Bezüglich der ungefähr zu erwartenden Reisekosten für einen Tauchurlaub auf den Philippinen muss einschränkend angemerkt werden, dass diese stark abhängig von der jeweils gewählten Region sind.

Eher isolierte und schwierig wie langwierig zu erreichende Gegenden wie das weiter oben erwähnte Tubbataha-Riff sind dementsprechend teurer als die zahlreichen bekannten und mit Unterkünften und Tauchbasen gut ausgestatteten Gebiete zum Beispiel in der Provinz Palawan. Dort zahlt man Preise um die 150 € für ein Wochenpaket mit insgesamt 8 Tauchgängen, pro Dive werden sonst etwa 25 € fällig, auf Coron werden pro Tauchtag mit drei Tauchgängen um die 60 € verlangt.
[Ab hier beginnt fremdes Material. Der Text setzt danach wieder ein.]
(** Whatever happens, a per-file copy leaves every file but its destination
    as it was, and does not change what is locked. *)
Lemma sim_copy_frame src dst s :
  exists r s',
    copyFileContents (R := Sim.runtime) src dst s = (Return r, s')
    /\ (forall other, other <> dst ->
          Sim.files (world s') !! other = Sim.files (world s) !! other)
    /\ Sim.locked (world s') = Sim.locked (world s)
    /\ same_globals s s'.
Proof.
  unfold copyFileContents. rewrite bind_gets.
  destruct (flagDryRun s) eqn:Hdry.
  { eexists _, _. split; [reflexivity|]. repeat split. }
  rewrite bind_sys.
  cbn [os_Open os_Create io_Copy file_Sync file_Close Sim.runtime].
  unfold Sim.Open at 1 2.
  destruct (Sim.files (world s) !! src) as [bytes|] eqn:Hsrc; cbn [fst snd].
  2: { eexists _, _. split; [reflexivity|]. repeat split. }
  rewrite bind_sys. cbn [world set_world].
  unfold Sim.Create at 1 2.
  destruct (Sim.is_locked dst (world s)) eqn:Hlock; cbn [fst snd].
  { rewrite bind_sys. eexists _, _. split; [reflexivity|]. repeat split. }
  rewrite bind_sys. cbn [world set_world].
  unfold Sim.Copy at 1 2. cbn [Sim.files Sim.with_files].
  destruct (<[dst := ""%string]> (Sim.files (world s)) !! src) as [b|] eqn:Hb;
    cbn [fst snd]; rewrite !bind_sys; cbn [fst snd world set_world];
    (eexists _, _; split; [reflexivity|]);
    cbn [world set_world Sim.with_files Sim.files Sim.locked];
    (split; [intros other Hother; now rewrite ?lookup_insert_ne by done|]);
    repeat split.
Qed.

Lemma sim_copy_each_frame subFolderPath srcPaths : forall s,
  exists s',
    copy_each (R := Sim.runtime) subFolderPath srcPaths s = (Return tt, s')
    /\ (forall p, p ∉ map (dest_name (R := Sim.runtime) subFolderPath) srcPaths ->
          Sim.files (world s') !! p = Sim.files (world s) !! p)
    /\ Sim.locked (world s') = Sim.locked (world s).
Proof.
  induction srcPaths as [|src rest IH]; intros s.
  { exists s. repeat split. }
  cbn [copy_each]. rewrite bind_gets.
  set (dest := filepath_Join (Runtime := Sim.runtime) subFolderPath (Go.Base src)).
  set (s1 := if flagDebug s
             then set_output (output s ++ [Stdout ("Copying " +:+ src +:+ " to " +:+ dest)]) s
             else s).
  assert (when (flagDebug s) (fmt_Print ("Copying " +:+ src +:+ " to " +:+ dest)) s
          = (Return tt, s1)) as E1 by (subst s1; now destruct (flagDebug s)).
  assert (world s1 = world s) as W1 by (subst s1; now destruct (flagDebug s)).
  rewrite (bind_returns _ _ _ _ _ E1).
  destruct (sim_copy_frame src dest s1) as (r & s2 & E2 & F & L & _).
  rewrite (bind_returns _ _ _ _ _ E2).
  set (s3 := match r with
             | Some e => set_output (output s2 ++ [Logged ("Failed to copy " +:+ src
                           +:+ " to " +:+ dest +:+ ", continuing anyway - " +:+ Error e)]) s2
             | None => s2
             end).
  assert (world s3 = world s2) as W3 by (subst s3; now destruct r).
  destruct (IH s3) as (s4 & E4 & Frest & Lrest).
  exists s4. split; [subst s3; destruct r; exact E4|]. split.
  - intros p Hp. cbn [map] in Hp. apply not_elem_of_cons in Hp as [Hne Hrest].
    rewrite (Frest p Hrest), W3, (F p Hne), W1. reflexivity.
  - now rewrite Lrest, W3, L, W1.
Qed.

End SimCopy.

(** ** What the copy creates, and where *)

Section CreatedCalls.
Context {W H : Type} (R : Runtime W H).
Implicit Types s : state (W * list (call H)).

Lemma copy_group_created files destPath idx s :
  exists s' tr,
    copy_group (R := traced R) files destPath idx s = (Return tt, s')
    /\ trace s' = trace s ++ CMkdirAll (group_folder (R := R) destPath idx) 511 :: tr
    /\ created tr `sublist_of` map (dest_name (R := R) (group_folder (R := R) destPath idx)) files
    /\ same_globals s s'.
Proof.
  unfold copy_group, copyFilesToGroup, fmt_Print.
  rewrite bind_assoc. cbn [os_MkdirAll traced].
  rewrite bind_sys_recording, bind_assoc, bind_emit, bind_assoc.
  match goal with |- context [bind (copy_each ?p ?l) _ ?s0] =>
    destruct (copy_each_created R p l s0) as (s' & tr & E & T & C);
    destruct (copy_each_returns (R := traced R) p l s0) as (s'' & E' & G)
  end.
  rewrite E in E'. injection E' as <-.
  change (group_folder (R := traced R) destPath idx)
    with (group_folder (R := R) destPath idx) in *.
  rewrite (bind_returns _ _ _ _ _ E).
  exists s', tr. split; [reflexivity|].
  split; [|split; [exact C|]].
  - rewrite T. cbn [trace world set_world set_output snd]. now rewrite <- app_assoc.
  - eapply same_globals_trans; [|exact G]. repeat split.
Qed.

Lemma plan_exec_created destPath max truncated batches : forall g s,
  exists s' tr,
    plan_exec (R := traced R) destPath g max truncated batches s = (Return tt, s')
    /\ trace s' = trace s ++ tr
    /\ created tr `sublist_of` batch_dests (R := R) destPath g batches.
Proof.
  induction batches as [|b rest IH]; intros g s.
  - cbn [plan_exec].
    exists (if truncated then set_output (output s ++ [Stdout ("We reached the max amount of samples to copy: " +:+ pretty max)]) s else s), [].
    split; [now destruct truncated|].
    rewrite app_nil_r. split; [now destruct truncated | constructor].
  - cbn [plan_exec batch_dests]. destruct rest as [|b' rest'].
    + set (s1 := if truncated then set_output (output s ++ [Stdout ("We reached the max amount of samples to copy: " +:+ pretty max)]) s else s).
      assert (when truncated (max_notice max) s = (Return tt, s1)) as E1
        by (subst s1; now destruct truncated).
      assert (trace s1 = trace s) as T1 by (subst s1; now destruct truncated).
      rewrite (bind_returns _ _ _ _ _ E1).
      destruct (copy_group_created b destPath g s1) as (s' & tr & E & T & C & _).
      exists s', (CMkdirAll (group_folder (R := R) destPath g) 511 :: tr).
      split; [exact E|]. split; [now rewrite T, T1|].
      cbn [created batch_dests]. now rewrite app_nil_r.
    + destruct (copy_group_created b destPath g s) as (s1 & tr & E & T & C & _).
      rewrite (bind_returns _ _ _ _ _ E).
      destruct (IH (g + 1) s1) as (s' & tr' & E' & T' & C').
      exists s', (CMkdirAll (group_folder (R := R) destPath g) 511 :: tr ++ tr').
      split; [exact E'|].
      split; [rewrite T', T, <- app_assoc; reflexivity|].
      cbn [created]. rewrite created_app. now apply sublist_app.
Qed.
Lemma exists_absent_verdict_witness :
  exists v,
    evaluate_rule Ref.lib (Ex.rule_on "xs" "exists" VNone)
      (Ex.doc_xs (VInt 42)) = Ok v
    /\ passed v = true.
Proof.
  destruct (exists_absent_verdict Ref.lib (Ex.rule_on "xs" "exists" VNone)
              (Ex.doc_xs (VInt 42)) (or_introl eq_refl))
    as (v & Hv & Hexists & _).
  exists v. split; [exact Hv|].
  destruct (Hexists eq_refl) as [Hsingle _]. by apply Hsingle.
Defined.

Lemma list_observation_passes_iff_all_witness :
  (exists v,
     evaluate_rule Ref.lib (Ex.rule_on "xs" "equals" (VInt 1))
       (Ex.doc_xs (VList [])) = Ok v /\ passed v = true)
  /\ (exists v,
        evaluate_rule Ref.lib (Ex.rule_on "xs" "equals" (VInt 1))
          (Ex.doc_xs (VList [VInt 1; VInt 1; VInt 1])) = Ok v
        /\ passed v = true)
  /\ (exists v,
        evaluate_rule Ref.lib (Ex.rule_on "xs" "equals" (VInt 1))
          (Ex.doc_xs (VList [VInt 1; VInt 2; VInt 1])) = Ok v
        /\ passed v = false).
Proof.
  split; [|split].
  - destruct (list_observation_passes_iff_all Ref.lib
                (Ex.rule_on "xs" "equals" (VInt 1)) (Ex.doc_xs (VList []))
                [] eq_refl eq_refl) as (_ & _ & Hempty & _).
    by apply Hempty.
  - destruct (list_observation_passes_iff_all Ref.lib
                (Ex.rule_on "xs" "equals" (VInt 1))
                (Ex.doc_xs (VList [VInt 1; VInt 1; VInt 1]))
                [VInt 1; VInt 1; VInt 1] eq_refl eq_refl)
      as (_ & _ & _ & Hones & _).
    by apply Hones.
  - destruct (list_observation_passes_iff_all Ref.lib
                (Ex.rule_on "xs" "equals" (VInt 1))
                (Ex.doc_xs (VList [VInt 1; VInt 2; VInt 1]))
                [VInt 1; VInt 2; VInt 1] eq_refl eq_refl)
      as (_ & _ & _ & _ & Hmixed).
    by apply Hmixed.
Defined.
Lemma same_field_history_append key m :
  key ≠ "message_history" → preserves (same_field key) (history_append m).
Proof.
  intros Hk s r s'. unfold history_append, same_field, field.
  destruct (state s) as [d|] eqn:Es; [|intros [= _ <-]; by rewrite Es].
  destruct (d !! "message_history") as [[b|l]|];
    intros [= _ <-]; simpl; rewrite ?Es; try done.
  by rewrite lookup_insert_ne.
Qed.

Lemma same_field_state_setitem key key' v :
  key ≠ key' → preserves (same_field key) (state_setitem key' v).
Proof.
  intros Hk s r s'. unfold state_setitem, same_field, field.
  destruct (state s) as [d|] eqn:Es; intros [= _ <-]; simpl; [|by rewrite Es].
  by rewrite lookup_insert_ne.
Qed.

Lemma same_field_append_tool_messages key tms :
  key ≠ "message_history" → preserves (same_field key) (append_tool_messages tms).
Proof.
  intros Hk. induction tms as [|tm tms IH]; simpl.
  - apply preserves_ret, _.
  - apply preserves_bind; [apply _|by apply same_field_history_append|done].
Qed.

Lemma same_state__initialize_fastworkflow t :
  preserves same_state (_initialize_fastworkflow t).
Proof.
  intros s r s' H. unfold same_state.
  destruct (is_initialized (self s)) eqn:Hi.
  - rewrite _initialize_fastworkflow_again in H by done. by injection H as _ <-.
  - by apply _initialize_fastworkflow_first in H as [? _].
Qed.

Lemma same_field_dispatch key message :
  key ≠ "message_history" → preserves (same_field key) (dispatch message).
Proof.
  intros Hk. destruct message as [m|m|tms]; simpl.
  - apply preserves_bind; [apply _|apply preserves_get_self, _|]. intros a.
    destruct (negb (is_initialized a)).
    + apply preserves_bind; [apply _| |intros _; by apply same_field_history_append].
      apply same_state_same_field, same_state__initialize_fastworkflow.
    + apply preserves_bind; [apply _| |intros _; by apply same_field_history_append].
      apply same_state_same_field, same_state__push_user_message.
  - by apply same_field_history_append.
  - by apply same_field_append_tool_messages.
Qed.

Lemma history_append_field key m s r s' :
  key ≠ "message_history" → history_append m s = (r, s') →
  field key (state s') = field key (state s).
Proof. intros Hk H. by apply (same_field_history_append key m Hk s r s'). Qed.

Lemma state_setitem_field key key' v s r s' :
  key ≠ key' → state_setitem key' v s = (r, s') →
  field key (state s') = field key (state s).
Proof. intros Hk H. by apply (same_field_state_setitem key key' v Hk s r s'). Qed.

Lemma respond_inv v s msg s' :
  respond v s = (Return msg, s') →
  msg = outbound v ∧
  grown [MsgAssistant msg] (state s) (state s') ∧
  field "last_tool_calls" (state s') =
    (if list_truthy (all_commands v)
     then Some (VList (ItemToolCall <$>
                         _convert_commands_to_tool_calls (all_commands v)))
     else field "last_tool_calls" (state s)) ∧
  ∀ key, key ≠ "message_history" → key ≠ "last_tool_calls" →
         field key (state s') = field key (state s).
Proof.
  intros H. split; [by eapply respond_Return|].
  unfold respond in H.
  apply bind_inv in H as [(calls & s1 & H1 & H)|(e' & _ & ?)]; [|done].
  apply bind_inv in H as [([] & s2 & H2 & H)|(e' & _ & ?)]; [|done].
  unfold mret, Py_ret in H. injection H as <- <-.
  pose proof (history_append_inv _ _ _ _ H2) as Hg. simpl in Hg.
  assert ("last_tool_calls" ≠ "message_history") as Hne by done.
  destruct (list_truthy (all_commands v)) eqn:Ec.
  - apply bind_inv in H1 as [([] & s0 & H0 & H1)|(e' & _ & ?)]; [|done].
    unfold mret, Py_ret in H1. injection H1 as <- <-.
    split; [|split].
    + destruct Hg as (l & Hl & Hl'). exists l. split; [|done].
      by rewrite <- (state_setitem_history _ _ _ _ _ Hne H0).
    + rewrite (history_append_field "last_tool_calls" _ _ _ _ Hne H2).
      unfold state_setitem in H0. unfold field.
      destruct (state s) as [d|]; [|done]. injection H0 as <-. simpl.
      by rewrite lookup_insert_eq.
    + intros key Hk1 Hk2.
      rewrite (history_append_field key _ _ _ _ Hk1 H2).
      by rewrite (state_setitem_field key _ _ _ _ _ Hk2 H0).
  - unfold mret, Py_ret in H1. injection H1 as <- <-.
    split; [done|split].
    + by rewrite (history_append_field "last_tool_calls" _ _ _ _ Hne H2).
    + intros key Hk1 Hk2.
      by rewrite (history_append_field key _ _ _ _ Hk1 H2).
Qed.

Lemma turn_Return_states message s msg st s' :
  turn message s = (Return (msg, st), s') →
  ∃ s1 s2 v,
    dispatch message (mkStore (self s) (world s) (set_up (state s))) =
      (Return tt, s1) ∧
    poll_loop max_num_steps poll_start s1 = (Return v, s2) ∧
    state s2 = state s1 ∧
    respond v s2 = (Return msg, s') ∧ st = state s'.
Proof.
  intros H. apply turn_Return in H as (s1 & s2 & v & H1 & H2 & H3 & ->).
  exists s1, s2, v. split; [by apply receive_inv|].
  split; [done|]. split; [by eapply same_state_poll_loop|done].
Qed.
Schnupperkurse mit 1 bis 2 Tauchgängen sind generell auf den Philippinen für ca. 50 € erhältlich, Tiefseetauchen über 4 bis 5 Tage ist für 250 bis 300 € zu haben. Ähnlich differenziert müssen auch Ratschläge für die beste Reisezeit für einen Tauchurlaub auf den Philippinen ausfallen, manche geschützte Gegenden zwischen den Inseln eignen sich das ganze Jahr über für Tauchgänge, die eher wilde Sulusee hingegen nur zwischen März und Juni. Als Faustregel gilt, dass speziell im Norden und Osten vor allem zwischen Juli und September die Gefahr von Taifunen besteht, im Westen und Süden ist es mit Ausnahme der zum Meer hin offenen Tauchgebiete etwas ruhiger.